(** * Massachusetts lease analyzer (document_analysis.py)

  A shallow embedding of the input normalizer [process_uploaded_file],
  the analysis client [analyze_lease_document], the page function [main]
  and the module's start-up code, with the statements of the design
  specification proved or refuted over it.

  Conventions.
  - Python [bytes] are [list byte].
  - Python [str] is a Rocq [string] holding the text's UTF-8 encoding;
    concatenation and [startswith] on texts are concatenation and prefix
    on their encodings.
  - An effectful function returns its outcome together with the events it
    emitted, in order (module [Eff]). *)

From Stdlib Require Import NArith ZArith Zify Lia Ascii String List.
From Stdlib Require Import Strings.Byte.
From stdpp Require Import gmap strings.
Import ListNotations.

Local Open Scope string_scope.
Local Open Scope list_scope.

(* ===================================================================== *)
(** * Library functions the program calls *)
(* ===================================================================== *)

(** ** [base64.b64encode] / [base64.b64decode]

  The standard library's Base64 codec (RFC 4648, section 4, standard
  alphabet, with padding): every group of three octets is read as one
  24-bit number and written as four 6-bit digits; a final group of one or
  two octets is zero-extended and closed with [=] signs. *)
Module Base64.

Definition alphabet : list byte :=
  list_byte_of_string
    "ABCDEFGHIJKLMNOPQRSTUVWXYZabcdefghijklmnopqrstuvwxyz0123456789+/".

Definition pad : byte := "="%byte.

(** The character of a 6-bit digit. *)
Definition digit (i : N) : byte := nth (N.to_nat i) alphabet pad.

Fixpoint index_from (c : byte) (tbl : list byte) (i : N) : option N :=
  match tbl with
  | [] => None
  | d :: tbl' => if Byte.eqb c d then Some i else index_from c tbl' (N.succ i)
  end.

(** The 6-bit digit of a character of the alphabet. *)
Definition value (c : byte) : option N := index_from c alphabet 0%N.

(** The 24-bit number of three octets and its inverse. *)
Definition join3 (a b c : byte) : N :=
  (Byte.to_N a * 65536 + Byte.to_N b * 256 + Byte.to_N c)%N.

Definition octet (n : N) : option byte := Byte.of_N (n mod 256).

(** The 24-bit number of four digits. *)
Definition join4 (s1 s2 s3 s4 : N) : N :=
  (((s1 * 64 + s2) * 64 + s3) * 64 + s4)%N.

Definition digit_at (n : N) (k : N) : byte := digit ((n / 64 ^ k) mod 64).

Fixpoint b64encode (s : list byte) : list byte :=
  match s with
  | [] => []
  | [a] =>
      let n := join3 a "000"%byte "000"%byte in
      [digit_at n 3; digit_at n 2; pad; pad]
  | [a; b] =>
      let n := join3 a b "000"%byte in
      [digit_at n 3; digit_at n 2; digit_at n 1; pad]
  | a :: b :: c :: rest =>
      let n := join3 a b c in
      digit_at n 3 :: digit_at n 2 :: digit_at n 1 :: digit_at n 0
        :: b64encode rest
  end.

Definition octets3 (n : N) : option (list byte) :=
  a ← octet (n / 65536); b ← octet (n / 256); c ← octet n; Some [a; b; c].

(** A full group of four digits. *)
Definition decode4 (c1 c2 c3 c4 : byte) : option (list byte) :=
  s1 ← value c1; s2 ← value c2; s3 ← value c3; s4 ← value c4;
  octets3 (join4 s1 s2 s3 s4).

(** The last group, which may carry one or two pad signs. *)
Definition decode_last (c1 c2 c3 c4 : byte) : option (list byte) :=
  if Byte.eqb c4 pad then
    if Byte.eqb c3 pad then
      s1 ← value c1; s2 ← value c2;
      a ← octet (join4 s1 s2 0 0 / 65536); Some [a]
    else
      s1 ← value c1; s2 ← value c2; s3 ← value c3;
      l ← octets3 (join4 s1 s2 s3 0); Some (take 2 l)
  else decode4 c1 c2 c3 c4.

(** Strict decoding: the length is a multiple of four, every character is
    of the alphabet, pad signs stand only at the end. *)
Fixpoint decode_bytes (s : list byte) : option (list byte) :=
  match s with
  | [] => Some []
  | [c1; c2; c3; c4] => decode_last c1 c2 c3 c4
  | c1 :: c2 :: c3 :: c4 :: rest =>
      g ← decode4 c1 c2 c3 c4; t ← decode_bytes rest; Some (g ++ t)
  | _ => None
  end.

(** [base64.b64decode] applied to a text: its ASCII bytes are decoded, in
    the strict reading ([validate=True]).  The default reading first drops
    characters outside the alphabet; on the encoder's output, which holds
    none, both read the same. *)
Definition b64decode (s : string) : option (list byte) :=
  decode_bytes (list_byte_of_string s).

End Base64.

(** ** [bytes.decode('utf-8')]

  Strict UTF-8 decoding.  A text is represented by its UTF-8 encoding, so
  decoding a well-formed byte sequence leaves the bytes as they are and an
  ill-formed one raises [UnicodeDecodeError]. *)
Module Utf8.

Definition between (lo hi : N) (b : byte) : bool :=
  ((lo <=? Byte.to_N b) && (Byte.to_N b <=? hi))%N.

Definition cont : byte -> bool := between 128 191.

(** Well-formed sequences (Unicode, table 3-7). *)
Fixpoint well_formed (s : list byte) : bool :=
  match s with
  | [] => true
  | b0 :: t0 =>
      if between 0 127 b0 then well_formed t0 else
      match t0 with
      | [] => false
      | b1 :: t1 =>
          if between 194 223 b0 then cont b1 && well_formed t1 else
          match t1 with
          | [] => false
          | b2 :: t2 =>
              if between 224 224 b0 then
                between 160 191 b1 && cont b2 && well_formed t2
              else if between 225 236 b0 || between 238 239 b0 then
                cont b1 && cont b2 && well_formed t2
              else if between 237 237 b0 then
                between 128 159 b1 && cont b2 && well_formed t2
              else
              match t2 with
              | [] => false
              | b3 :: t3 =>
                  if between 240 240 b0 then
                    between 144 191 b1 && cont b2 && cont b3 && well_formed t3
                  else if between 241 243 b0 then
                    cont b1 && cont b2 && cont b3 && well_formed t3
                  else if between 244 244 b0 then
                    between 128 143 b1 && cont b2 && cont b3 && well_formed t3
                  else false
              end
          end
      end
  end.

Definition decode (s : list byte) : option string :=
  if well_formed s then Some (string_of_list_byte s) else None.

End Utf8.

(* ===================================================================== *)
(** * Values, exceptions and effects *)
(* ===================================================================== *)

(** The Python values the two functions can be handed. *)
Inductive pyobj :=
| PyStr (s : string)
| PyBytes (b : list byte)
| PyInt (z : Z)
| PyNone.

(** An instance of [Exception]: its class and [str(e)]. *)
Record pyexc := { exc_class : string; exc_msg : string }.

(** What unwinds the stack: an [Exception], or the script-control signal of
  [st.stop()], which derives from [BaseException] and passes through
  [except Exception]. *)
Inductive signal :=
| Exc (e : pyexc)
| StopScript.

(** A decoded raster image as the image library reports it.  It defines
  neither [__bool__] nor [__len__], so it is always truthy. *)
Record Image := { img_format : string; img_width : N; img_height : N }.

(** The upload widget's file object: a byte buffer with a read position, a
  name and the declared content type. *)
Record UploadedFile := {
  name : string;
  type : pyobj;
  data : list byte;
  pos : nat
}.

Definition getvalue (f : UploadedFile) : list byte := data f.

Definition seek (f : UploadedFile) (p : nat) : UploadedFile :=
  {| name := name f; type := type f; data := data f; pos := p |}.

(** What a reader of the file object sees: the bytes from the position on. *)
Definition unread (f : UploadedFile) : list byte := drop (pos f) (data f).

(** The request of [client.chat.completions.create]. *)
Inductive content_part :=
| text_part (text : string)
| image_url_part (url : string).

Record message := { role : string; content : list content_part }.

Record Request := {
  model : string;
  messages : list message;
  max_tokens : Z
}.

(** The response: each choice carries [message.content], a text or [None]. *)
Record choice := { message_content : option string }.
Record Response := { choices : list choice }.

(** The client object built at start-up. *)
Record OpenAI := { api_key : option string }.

◆ **WHAT IS NEEDED**:
Look above and return each line of the records exactly, from the very first through the line with "Conventions.", both included.

◆ **ANSWER BOX**:
(** * Massachusetts lease analyzer (document_analysis.py)

  A shallow embedding of the input normalizer [process_uploaded_file],
  the analysis client [analyze_lease_document], the page function [main]
  and the module's start-up code, with the statements of the design
  specification proved or refuted over it.

  Conventions.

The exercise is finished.